¡Al PSOE que le den por...!

Sucedió hace unos días. Me encontraba en una comida con distintos autores que habían acudido a firmar a la Feria del Libro. Enfrente de mí, uno de ellos, siempre cercano a la izquierda, espetó a voces a un editor: «¿Que hay que salvar al PSOE?... ¡Al PSOE que le de por...!» y ya se imaginarán ustedes el resto de la frase. Tengo la sensación de que hay millones de españoles que abrigan ese mismo sentimiento. Para buena parte de la derecha, la desaparición de un PSOE que ha ocupado el poder durante la mayor parte de la democracia y que –no cabe negarlo– ha contribuido no poco a erosionarla, la desaparición parece un regalo de la Divinidad. Pero sucede lo mismo en la izquierda.

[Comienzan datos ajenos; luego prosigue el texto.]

Lemma new_scoped : scoped ctx' f new_avail.
Proof.
  split.
  - destruct (sc_function _ _ _ Hsc) as (fc' & entry & Hfc' & He & Ha & Hnd). rewrite Hfc in Hfc'. injection Hfc' as <-. exists fc, entry.
    split_and!; [apply (tr_function Htr)|done| |done]. unfold new_avail. rewrite Ha. set_solver.
  - intros fc' b Hfc' Hb. rewrite (tr_function Htr) in Hfc'. injection Hfc' as <-. destruct (sc_block _ _ _ Hsc fc b Hfc Hb) as (c & Hc & Hnd).
    destruct (tr_block Htr b c Hb Hc) as (c' & Hc' & Ha & Hi). exists c'. split; [done|]. rewrite Ha, Hi. apply NoDup_app in Hnd as (H1 & H2 & H3).
    apply NoDup_app. split_and!; [done| |].
    + intros x Hx Hin. apply elem_of_filter_bool in Hin as [Hin _]. by apply (H2 x).
    + apply NoDup_ListNoDup, List.NoDup_filter, NoDup_ListNoDup. done.
  - intros fc' b c' v Hfc' Hb Hc' Hv. rewrite (tr_function Htr) in Hfc'. injection Hfc' as <-. destruct (sc_block _ _ _ Hsc fc b Hfc Hb) as (c & Hc & _).
    destruct (tr_block Htr b c Hb Hc) as (c2 & Hc2 & _ & Hi). rewrite Hc' in Hc2. injection Hc2 as <-. rewrite Hi in Hv. apply elem_of_filter_bool in Hv as [Hv Hg].
    apply negb_true_iff in Hg. destruct (sc_instruction _ _ _ Hsc fc b c v Hfc Hb Hc Hv) as (p & op & Hp). apply list_elem_of_split in Hv as (l1 & l2 & Hl).
    destruct (tr_kept Htr b c l1 v l2 op) as (p' & op' & Hv' & _); [split_and!; [done..|by exists p]|done|]. by exists p', op'.
  - intros fc' b c' v Hfc' Hb Hc' Hv. rewrite (tr_function Htr) in Hfc'. injection Hfc' as <-. destruct (sc_block _ _ _ Hsc fc b Hfc Hb) as (c & Hc & _).
    destruct (tr_block Htr b c Hb Hc) as (c2 & Hc2 & Ha & _). rewrite Hc' in Hc2. injection Hc2 as <-. rewrite Ha in Hv.
    destruct (sc_argument _ _ _ Hsc fc b c v Hfc Hb Hc Hv) as (b' & i & ty & Hvv). apply (tr_argument Htr) in Hvv. by exists b', i, ty.
  - intros fc' b b' x Hfc' Hb Hb' Hx Hx'. rewrite (tr_function Htr) in Hfc'. injection Hfc' as <-.
    apply (sc_unique _ _ _ Hsc fc b b' x Hfc Hb Hb'); by apply new_defined.
  - intros fc' b c' before' v after' op' x Hfc' Hat Hx. rewrite (tr_function Htr) in Hfc'. injection Hfc' as <-.
    destruct (new_point _ _ _ _ _ _ Hat) as (c & before & after & op & Hat0 & Hg & Ha & -> & Hk). destruct (kept_operands op op' x Hk Hx) as (y & Hy & ->).
    assert (Hat1 := Hat0). destruct Hat1 as (Hb & Hc & Hi & _). eapply scope_sub; [done|exact Hc|done|by eexists|].
    by eapply (sc_operands _ _ _ Hsc fc).
  - intros fc' b c' before' v after' op' br Hfc' Hat Hbr. rewrite (tr_function Htr) in Hfc'. injection Hfc' as <-.
    destruct (new_point _ _ _ _ _ _ Hat) as (c & before & after & op & Hat0 & Hg & Ha & -> & Hk). destruct (kept_targets op op' br Hk Hbr) as (br0 & Hbr0 & ->).
    destruct (sc_edges _ _ _ Hsc fc b c before v after op br0 Hfc Hat0 Hbr0) as [Hin Hav]. split; [done|]. cbn [br_block rename_branch].
    intros x Hx. unfold new_avail in Hx. apply elem_of_map in Hx as (y & -> & [Hd Hy]%elem_of_filter). destruct Hat0 as (Hb & Hc & Hi & _).
    destruct (local_scope b c before y Hb Hc ltac:(by eexists) (Hav y Hy)) as [(content & _ & Hd')|Hn]; [congruence|]. by rewrite Ha.
Qed.

(** ** Simulation *)

Abbreviation path := (path ctx fc).

(** What is in scope has the same value in the new function, under its new name. *)
Definition agree (b : Block) (c : BlockContent) (before : list Value) (e e' : gmap Value Val) : Prop :=
  forall x a, in_scope b c before x -> eval ctx e x = Some a -> eval ctx' e' (sub x) = Some a.

Definition matches_state (st st' : State) : Prop :=
  exists p c before, path (cur st) p /\ blocks ctx !! cur st = Some c /\ instructions c = before ++ rest st /\
    st' = mkState (cur st) (keep (rest st)) (env st') (world st) /\ agree (cur st) c before (env st) (env st').

Lemma eval_instruction k e v p op : values k !! v = Some (VInstruction p op) -> eval k e v = e !! v.
Proof. unfold eval. by intros ->. Qed.

Lemma eval_insert_ne k e v a x : x <> v -> eval k (<[v := a]> e) x = eval k e x.
Proof. intros Hne. unfold eval. destruct (values k !! x) as [[]|]; rewrite ?lookup_insert_ne by done; done. Qed.

Lemma eval_const k e x content : is_const k x content -> eval k e x = Some (const_val content).
Proof. intros (c & Hv & Hc). unfold eval. by rewrite Hv, Hc. Qed.

(** The instruction that a removed one in scope is *)
Lemma gone_in_scope b p c before x :
  path b p -> blocks ctx !! b = Some c -> in_scope b c before x -> gone x = true ->
  exists bx cx bx_before after op, at_point bx cx bx_before x after op /\ removable bx cx bx_before x op.
Proof.
  intros Hp Hc Hx Hg. destruct (tr_gone Htr x Hg) as (bx & cx & before_x & after & op & Hat). exists bx, cx, before_x, after, op.
  split; [done|]. by eapply (tr_removed Htr).
Qed.

(** Defining [u] does not change the values of the others. *)
Lemma agree_insert b p c before u after op e e' a :
  path b p -> at_point b c before u after op -> gone u = false -> agree b c before e e' -> agree b c (before ++ [u]) (<[u := a]> e) (<[u := a]> e').
Proof.
  intros Hp Hat Hg Hag x y Hx Hy. destruct (decide (x = u)) as [->|Hne].
  - destruct (tr_kept Htr b c before u after op Hat Hg) as (p' & op' & Hv' & _). destruct Hat as (_ & _ & _ & p0 & Hv).
    rewrite (eval_instruction ctx _ u _ _ Hv), lookup_insert_eq in Hy. by rewrite (tr_sub Htr u Hg), (eval_instruction ctx' _ u _ _ Hv'), lookup_insert_eq.
  - rewrite eval_insert_ne in Hy by done. assert (in_scope b c before x) as Hx'.
    { destruct Hx as [?|[?|[?|Hin]]]; [by left|right; by left|right; right; by left|]. right. right. right.
      apply elem_of_app in Hin as [?|Hin%list_elem_of_singleton]; done. }
    rewrite eval_insert_ne; [by apply Hag|]. destruct (gone x) eqn:Hgx; [|by rewrite (tr_sub Htr x Hgx)]. intros Heq.
    destruct (gone_in_scope b p c before x Hp ltac:(apply Hat) Hx' Hgx) as (bx & cx & before_x & after_x & opx & Hatx & Hrm).
    destruct (rm_scope _ _ _ _ _ Hrm) as [(content & k & Hk & _)|(Hs & _ & Hnc & _)].
    + destruct (tr_kept Htr b c before u after op Hat Hg) as (p' & op' & Hv' & _). rewrite Heq in Hk. congruence.
    + symmetry in Heq. revert Heq. by eapply (scope_not_killed ctx f avail Hsc fc Hfc bx cx before_x x after_x opx (sub x) b p c before u after op).
Qed.

Lemma bind_args_in l vals (e e' : gmap Value Val) x : length l = length vals -> x ∈ l -> bind_args l vals e !! x = bind_args l vals e' !! x.
Proof.
  intros Hlen Hx. unfold bind_args. assert (is_Some ((list_to_map (zip l vals) : gmap Value Val) !! x)) as [y Hy].
  { destruct ((list_to_map (zip l vals) : gmap Value Val) !! x) eqn:Hn; [by eexists|]. apply not_elem_of_list_to_map in Hn. destruct Hn.
    rewrite fst_zip by lia. done. }
  by rewrite !(lookup_union_Some_l _ _ _ _ Hy).
Qed.

Lemma bind_args_out l vals (e : gmap Value Val) x : x ∉ l -> bind_args l vals e !! x = e !! x.
Proof.
  intros Hx. unfold bind_args. rewrite lookup_union_r; [done|]. apply not_elem_of_list_to_map. intros Hin. apply Hx.
  apply list_elem_of_fmap in Hin as ([k v] & -> & Hin). by eapply elem_of_zip_l.
Qed.

Lemma eval_bind_out k l vals e x : x ∉ l -> eval k (bind_args l vals e) x = eval k e x.
Proof. intros Hx. unfold eval. destruct (values k !! x) as [[]|]; rewrite ?bind_args_out by done; done. Qed.

(** Entering a block *)
Lemma agree_enter b p c before v after op br cs vals e e' :
  path b p -> at_point b c before v after op -> br ∈ targets op -> blocks ctx !! br_block br = Some cs -> length (args cs) = length vals ->
  agree b c before e e' -> agree (br_block br) cs [] (bind_args (args cs) vals e) (bind_args (args cs) vals e').
Proof.
  intros Hp Hat Hbr Hcs Hlen Hag x a Hx Ha.
  assert (path (br_block br) (b :: p)) as Hps by (by eapply path_step). pose proof (path_block _ _ _ Hsc _ Hfc _ _ Hps) as Hin.
  destruct (decide (x ∈ args cs)) as [Hxa|Hxa].
  - rewrite (tr_sub Htr x (argument_not_gone _ _ x Hin Hcs Hxa)). destruct (sc_argument _ _ _ Hsc fc _ cs x Hfc Hin Hcs Hxa) as (b' & i & ty & Hv).
    unfold eval in *. rewrite Hv in Ha. rewrite (tr_argument Htr _ _ _ _ Hv). by rewrite (bind_args_in _ _ e' e) by done.
  - rewrite eval_bind_out in Ha by done. assert (in_scope b c before x) as Hx'.
    { destruct Hx as [?|[Hx|[Hx|Hx]]]; [by left| |done|by apply elem_of_nil in Hx]. right. by apply (sc_edges _ _ _ Hsc fc b c before v after op br Hfc Hat Hbr). }
    assert (sub x ∉ args cs) as Hsx; [|rewrite eval_bind_out by done; by apply Hag].
    destruct (gone x) eqn:Hgx; [|by rewrite (tr_sub Htr x Hgx)]. intros Hsx.
    destruct (gone_in_scope b p c before x Hp ltac:(apply Hat) Hx' Hgx) as (bx & cx & before_x & after_x & opx & Hatx & Hrm).
    destruct (rm_scope _ _ _ _ _ Hrm) as [(content & k & Hk & _)|(Hs & _ & Hnc & _)].
    + destruct (sc_argument _ _ _ Hsc fc _ cs _ Hfc Hin Hcs Hsx) as (b' & i & ty & Hv). apply (tr_argument Htr) in Hv. congruence.
    + assert (x ∈ avail (br_block br)) as Hxav.
      { destruct Hx as [[content (k & Hk & _)]|[?|[?|Hx]]]; [|done|done|by apply elem_of_nil in Hx]. destruct Hatx as (_ & _ & _ & px & Hpx). congruence. }
      eapply (avail_not_killed ctx f avail Hsc fc Hfc bx cx before_x x after_x opx (sub x) (br_block br) (b :: p)); try done. exists cs. split; [done|by left].
Qed.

Ciudadanos –que ha decidido que es de centro-izquierda– sueña con quedarse con una parte de los despojos siquiera en Cataluña; UPyD –que también nos ha descubierto que es de izquierdas– desearía sucederlo y no hablemos de IU o de Podemos que están convencidos de ser la izquierda fetén y, por lo tanto, la que debe absorber los millones de votos que tradicionalmente se han dirigido al PSOE. Da la impresión de que si el PSOE desapareciera, una amplísima mayoría de los españoles no lo lamentaría. Yo no lo veo con tanta claridad. Es cierto que preferiría un panorama político como el norteamericano donde el pragmatismo y la sensatez ha llevado a que sólo existan dos partidos, uno de derechas y otro más de derechas, pero soy lo suficiente realista como para comprender que en Europa la socialdemocracia tiene un cometido que incluso tiene posibilidad de resultar positivo. Además las formaciones que podrían sustituir al PSOE o me inquietan o me suscitan demasiados interrogantes. Para remate, la idea de un PSOE debilitado aliado con IU y Podemos como paso previo a nuestro abandono del euro resulta escalofriante. Ignoro si el PSOE puede regenerarse –hasta ahora ha demostrado que sólo sabe ir a peor– y confieso mi escepticismo hacia un conjunto de candidatos que van de lo disparatado a lo rancio pasando, en el mejor de los casos, por lo ignoto. Pero yo no puedo suscribir el veredicto de la persona citada al inicio de este artículo –persona, por cierto, que se ganó su repercusión social en un holding más que favorecido por el PSOE– y no puedo hacerlo porque, en política, aborrezco los bandazos, los sobresaltos y los experimentos. Siquiera porque me consta que siempre los pagan los inocentes.